I can't say that I'm particularly impressed. First off, it's basically Sentinels of the Multiverse; a game that I mildly detest, despite my long history in comics and my undying love for the RPG, Villains and Vigilantes. I don't really like co-op games and, other than Spirit Island (and, recently, TE Defenders and some games of TE Zombies), I generally won't play them. So, that's one strike. One plus is that they indulged in a lot of the classic Marvel stuff, even with updated imagery. Nick Fury is there, looking like Samuel L. Jackson. There's Tigra and The Shocker and Hydra and the Helicarrier and so on. Each hero has a nemesis that will be brought out by a particular card in the villain deck if it's drawn at the right time. She-Hulk's is Titania. Each nemesis does different things and will add cards to the villain deck that make it more difficult. Each hero also has an Obligation that forces them to do different things if drawn at the right time. Each hero also has an alter ego, which performs in different ways (changes hand size, different abilities, means the villain can't attack you but instead furthers his scheme, etc.) So, there's plenty of variety in both game state and game play.

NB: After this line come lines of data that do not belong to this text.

(** [GovernanceError]; every variant becomes a [Revert] with its text. *)
Definition NotAuthorized := Revert "not authorized".
Definition NotAuthor := Revert "not the proposal author".
Definition GovProposalNotFound := Revert "proposal not found".
Definition InvalidStatusTransition := Revert "invalid status transition".
Definition InvalidStatus := Revert "invalid status value".
Definition TextNotEditableInStatus := Revert "text is not editable in the current status".
Definition EmptyText := Revert "text must not be empty".
Definition TextTooLarge := Revert "text exceeds the maximum size".
Definition InvalidDiffBase := Revert "invalid diff base (expected 0 = canon or 1 = meta-canon)".
Definition GovInvalidPayload := Revert "invalid vote payload".

Definition is_valid_status (s : Z) : bool := s <=? IMPLEMENTED.

Definition permitted (from to : Z) : bool :=
  ((from =? DRAFT) && (to =? APPROVED)) || ((from =? DRAFT) && (to =? REJECTED))
  || ((from =? DRAFT) && (to =? REWORK)) || ((from =? REWORK) && (to =? DRAFT))
  || ((from =? APPROVED) && (to =? IMPLEMENTED)).

Definition validate_transition (from to : Z) : result unit :=
  if negb (is_valid_status to) then Err InvalidStatus
  else if permitted from to then Ok tt else Err InvalidStatusTransition.

Definition text_editable (status : Z) : bool := (status =? DRAFT) || (status =? REWORK).

(** * Storage (schema.rs) *)

(** [Oip] and [Gip]: the same fields. *)
Record Improvement : Type := MkImprovement {
  ip_id : Z;
  ip_author : Address;
  ip_status : Z;
  ip_created_block : Z;
  ip_updated_block : Z;
  ip_text_hash : B256;
  ip_text : list Z;
}.
#[global] Instance Eta_Improvement : Eta Improvement := fun r =>
  MkImprovement (ip_id r) (ip_author r) (ip_status r) (ip_created_block r) (ip_updated_block r)
    (ip_text_hash r) (ip_text r).

(** The slots of one proposal kind. *)
Record ProposalBook : Type := MkBook {
  next_id : Z;
  records : gmap Z Improvement;
  author_count : gmap Address Z;
  author_ids : gmap B256 Z;
  by_status : gmap Z StorageSet;
}.
#[global] Instance Eta_ProposalBook : Eta ProposalBook := fun b =>
  MkBook (next_id b) (records b) (author_count b) (author_ids b) (by_status b).

(** The slots of one normative text. *)
Record NormativeText : Type := MkNormative {
  nt_text : list Z;
  nt_version : Z;
  nt_hash : B256;
  nt_revisions : gmap Z B256;
}.

Inductive GovEvent : Type :=
  | Submitted (k : ProposalKind) (id : Z) (author : Address) (text_hash : B256)
  | TextUpdated (k : ProposalKind) (id : Z) (text_hash : B256)
  | StatusChanged (k : ProposalKind) (id old_status new_status : Z)
  | MetaCanonUpdated (version : Z) (hash : B256)
  | CanonUpdated (version : Z) (hash : B256).

Record Governance : Type := MkGovernance {
  meta_canon : NormativeText;
  canon : NormativeText;
  authorities : gmap Address bool;
  oips : ProposalBook;
  gips : ProposalBook;
  gov_events : list GovEvent;
}.
#[global] Instance Eta_Governance : Eta Governance := fun g =>
  MkGovernance (meta_canon g) (canon g) (authorities g) (oips g) (gips g) (gov_events g).

Definition empty_book : ProposalBook := MkBook 0 ∅ ∅ ∅ ∅.

Section Contract.
Context `{K : Keccak} `{G : GovernanceLibs}.
Abbreviation GM := (M Governance).
Lemma proposal_changes_authorised_witness :
  exists r', get_improvement Oip sample_rework 1 = Some r'
    /\ lawful_edit 7 true (new_record sample_env 1 5 [104; 105]) r'.
Proof.
  destruct (proposal_changes_authorised sample_gov sample_submitted sample_env 7 0 (setStatus Oip 1 REWORK)
    GovNothing sample_rework sample_keys (conj eq_refl eq_refl) sample_reach) as (Hedit & _).
  - apply sample_room; [right|]; vm_compute; reflexivity.
  - done.
  - unfold address_ok. lia.
  - vm_compute. reflexivity.
  - apply (Hedit Oip 1). vm_compute. reflexivity.
Defined.

(** A pending vote for a GIP by address 5. *)
Definition sample_proposal : ProposalRecord :=
  MkProposal 1 5 GOVERNANCE_ADDRESS [1; 104; 105] 3 8 0.
Definition sample_world : World Governance :=
  MkWorld (empty_vote <| proposals := {[1 := sample_proposal]} |>) sample_active ∅ sample_gov.

Lemma sample_promise : gov_promise (fun g => g) sample_gov {[1 := sample_proposal]}.
Proof.
  split_and!.
  - by apply seeded_inv.
  - intros k. rewrite map_size_singleton. destruct k; simpl; unfold u32_max; lia.
  - intros id p [<- <-]%lookup_singleton_Some _. split_and!; [|done|unfold address_ok; simpl; lia].
    exists (MkVotePayload Gip [104; 105]), [1; 104; 105]. split_and!; [reflexivity|reflexivity|].
    unfold payload_validate. by rewrite bool_decide_eq_false_2.
Qed.

Lemma governance_target_lawful_witness : exists d w',
  asks [1; 104; 105] d /\ materialised (fun g => g) sample_env sample_world sample_proposal d w'.
Proof.
  destruct (governance_target_lawful (fun g : Governance => g) (fun g _ => g) 1
    (fun _ _ => eq_refl) sample_keys) as (_ & _ & Happly).
  destruct (Happly sample_env sample_world {[1 := sample_proposal]} sample_proposal (MkContext 5 0 9 1))
    as (d & w' & Hd & Hm & _).
  - exact sample_promise.
  - by rewrite lookup_singleton_eq.
  - reflexivity.
  - reflexivity.
  - by exists d, w'.
Defined.
(** * Crawl orchestration of [backend/amazon_crawler.py]

    A shallow embedding of the class [AmazonCrawler]: the fetch
    ([_safe_get] under its [@retry] decorator), the field extraction
    ([extract_product_data]), the traversal ([crawl_category]), the
    persistence ([_save_data]) and the entry point ([main]).

    The browser, the clock, the random generator, the signal source and the
    disk are collaborators: they are an [Env] of oracles, and the program is
    a state-and-exception computation over a [World] that records what the
    program did to them (navigations, sleeps, writes, log lines).

    A Python [str] is held as the bytes of its UTF-8 encoding, and a path
    as [pathlib] holds it on POSIX. *)

From Stdlib Require Import ZArith Lia Ascii.
From stdpp Require Import base option list strings gmap pretty.

Local Open Scope Z_scope.
Local Open Scope string_scope.
Local Open Scope list_scope.

(** ** Python values *)

(** The exception classes the module raises or catches.  All three derive
    from [Exception]; [str e] is the message. *)
Inductive exn : Type :=
  | GracefulExit (msg : string)
  | PlaywrightTimeoutError (msg : string)
  | Exception (msg : string).

Definition str (e : exn) : string :=
  match e with
  | GracefulExit m | PlaywrightTimeoutError m | Exception m => m
  end.

Inductive result (A : Type) : Type :=
  | Ok (a : A)
  | Raise (e : exn).
Arguments Ok {A} a.
Arguments Raise {A} e.

(** The dict built at lines 341-350.  [price], [rating] and
    [reviews_count] hold [None] when absent. *)
Record Product : Type := mkProduct {
  title : string;
  price : option string;
  rating : option string;
  reviews_count : option string;
  features : list string;
  details : gmap string string;
  url : string;
  timestamp : string
}.

#[global] Instance Product_eq_dec : EqDecision Product.
Proof. solve_decision. Defined.

(** ** Strings *)

Module Str.

Definition lower_ascii (c : ascii) : ascii :=
  let n := N_of_ascii c in
  if ((65 <=? n) && (n <=? 90))%N then ascii_of_N (n + 32) else c.

Definition byte (n : N) (c : ascii) : bool := (N_of_ascii c =? n)%N.

(** [s.lower()], as far as ASCII goes.  The characters that lower to
    ASCII are the letters [A] to [Z], the Kelvin sign U+212A (bytes 226
    132 170), which lowers to [k], and U+0130 (bytes 196 176), which
    lowers to [i] and U+0307 (bytes 204 135).  Every other cased character
    lowers to characters outside ASCII and is left as it is: the result
    has the ASCII bytes of Python's at the same places, and so the same
    occurrences of an ASCII pattern. *)
Fixpoint lower (s : string) : string :=
  match s with
  | EmptyString => EmptyString
  | String c s1 =>
      let plain := String (lower_ascii c) (lower s1) in
      match s1 with
      | String c1 s2 =>
          if byte 196 c && byte 176 c1 then
            String "i" (String (ascii_of_N 204) (String (ascii_of_N 135) (lower s2)))
          else
            match s2 with
            | String c2 s3 =>
                if byte 226 c && byte 132 c1 && byte 170 c2 then String "k" (lower s3)
                else plain
            | EmptyString => plain
            end
      | EmptyString => plain
      end
  end.

(** [sub in s] *)
Fixpoint contains (sub s : string) : bool :=
  String.prefix sub s ||
  match s with
  | EmptyString => false
  | String _ s' => contains sub s'
  end.

(** [s.startswith(p)] *)
Definition startswith (s p : string) : bool := String.prefix p s.

(** A byte that continues a character begun before it. *)
Definition is_continuation (c : ascii) : bool :=
  let n := N_of_ascii c in ((128 <=? n) && (n <? 192))%N.

(** [s[:n]]: the first [n] characters, each with all its bytes. *)
Fixpoint take (n : nat) (s : string) : string :=
  match s with
  | EmptyString => EmptyString
  | String c s' =>
      if is_continuation c then String c (take n s')
      else
        match n with
        | O => EmptyString
        | S n' => String c (take n' s')
        end
  end.

(** The characters [str.strip()] removes, by the length of their
    encoding: U+0009 to U+000D and U+001C to U+0020; U+0085 and U+00A0;
    U+1680, U+2000 to U+200A, U+2028, U+2029, U+202F, U+205F and U+3000. *)
Definition space1 (c : ascii) : bool :=
  let n := N_of_ascii c in
  ((9 <=? n) && (n <=? 13) || (28 <=? n) && (n <=? 32))%N.

Definition space2 (c c1 : ascii) : bool :=
  byte 194 c && (byte 133 c1 || byte 160 c1).

Definition space3 (c c1 c2 : ascii) : bool :=
  let n2 := N_of_ascii c2 in
  byte 225 c && byte 154 c1 && byte 128 c2
  || byte 226 c && byte 128 c1
     && ((128 <=? n2) && (n2 <=? 138) || byte 168 c2 || byte 169 c2 || byte 175 c2)%N
  || byte 226 c && byte 129 c1 && byte 159 c2
  || byte 227 c && byte 128 c1 && byte 128 c2.

(** [s.lstrip()] *)
Fixpoint lstrip (s : string) : string :=
  match s with
  | EmptyString => EmptyString
  | String c s1 =>
      if space1 c then lstrip s1
      else
        match s1 with
        | String c1 s2 =>
            if space2 c c1 then lstrip s2
            else
              match s2 with
              | String c2 s3 => if space3 c c1 c2 then lstrip s3 else s
              | EmptyString => s
              end
        | EmptyString => s
        end
  end.

(** [s.rstrip()]: [s] is cut where what is left of it is white space
    only. *)
Fixpoint rstrip (s : string) : string :=
  match s with
  | EmptyString => EmptyString
  | String c s' =>
      match lstrip s with
      | EmptyString => EmptyString
      | _ => String c (rstrip s')
      end
  end.

(** [s.strip()] *)
Definition strip (s : string) : string := rstrip (lstrip s).

End Str.

(** [s.split(sep)] for a separator of one character. *)
Fixpoint split (sep : ascii) (s : string) : list string :=
  match s with
  | EmptyString => [EmptyString]
  | String c s' =>
      if Ascii.eqb c sep then EmptyString :: split sep s'
      else
        match split sep s' with
        | [] => [String c EmptyString]
        | piece :: pieces => String c piece :: pieces
        end
  end.

(** ** Paths

    [pathlib.Path] on POSIX: a path is its root ([/], [//] or none) and
    its components, the empty ones and [.] dropped. *)

Module Path.

Record t : Type := mk { root : string; parts : list string }.

Definition root_of (s : string) : string :=
  match s with
  | String "/" (String "/" (String "/" _)) => "/"
  | String "/" (String "/" _) => "//"
  | String "/" _ => "/"
  | _ => ""
  end.

Definition parts_of (s : string) : list string :=
  filter (λ part, part ≠ "" ∧ part ≠ ".") (split "/" s).

(** [Path(s)] *)
Definition parse (s : string) : t := mk (root_of s) (parts_of s).

(** [p / s]: an absolute [s] replaces [p]. *)
Definition joinpath (p : t) (s : string) : t :=
  if String.eqb (root_of s) "" then mk (root p) (parts p ++ parts_of s) else parse s.

Fixpoint join (sep : string) (l : list string) : string :=
  match l with
  | [] => ""
  | [part] => part
  | part :: l' => part +:+ sep +:+ join sep l'
  end.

However, like many of these games, it's very mechanical, since you're not playing each other but against the game, and it's easy to slip into a state where basically all you're doing is helping other players do interesting things. Iron Man builds up an engine (appropriately) and that player had about two dozen cards in his tableau that he could do a variety of things with. In one turn, he almost singlehandedly lowered the Rhino's threat on his scheme from 2 below a loss to almost zero. On the last turn, he wiped out a full third of Rhino's health by himself and won the game. Black Panther spent a lot of time summoning allies to good effect, while Spider-Man spent most of the time trying to stay alive. I, on the other hand, spent more than one turn not able to do much of anything because I was resource-starved. I think the point of both She-Hulk and Aggression is to deal out big bursts of damage and then rebuild. I was able to kinda do that once, but not nearly as often as I looked at my hand of cards and said: "OK. I can make one play and do nothing to affect the game state, so I'm done."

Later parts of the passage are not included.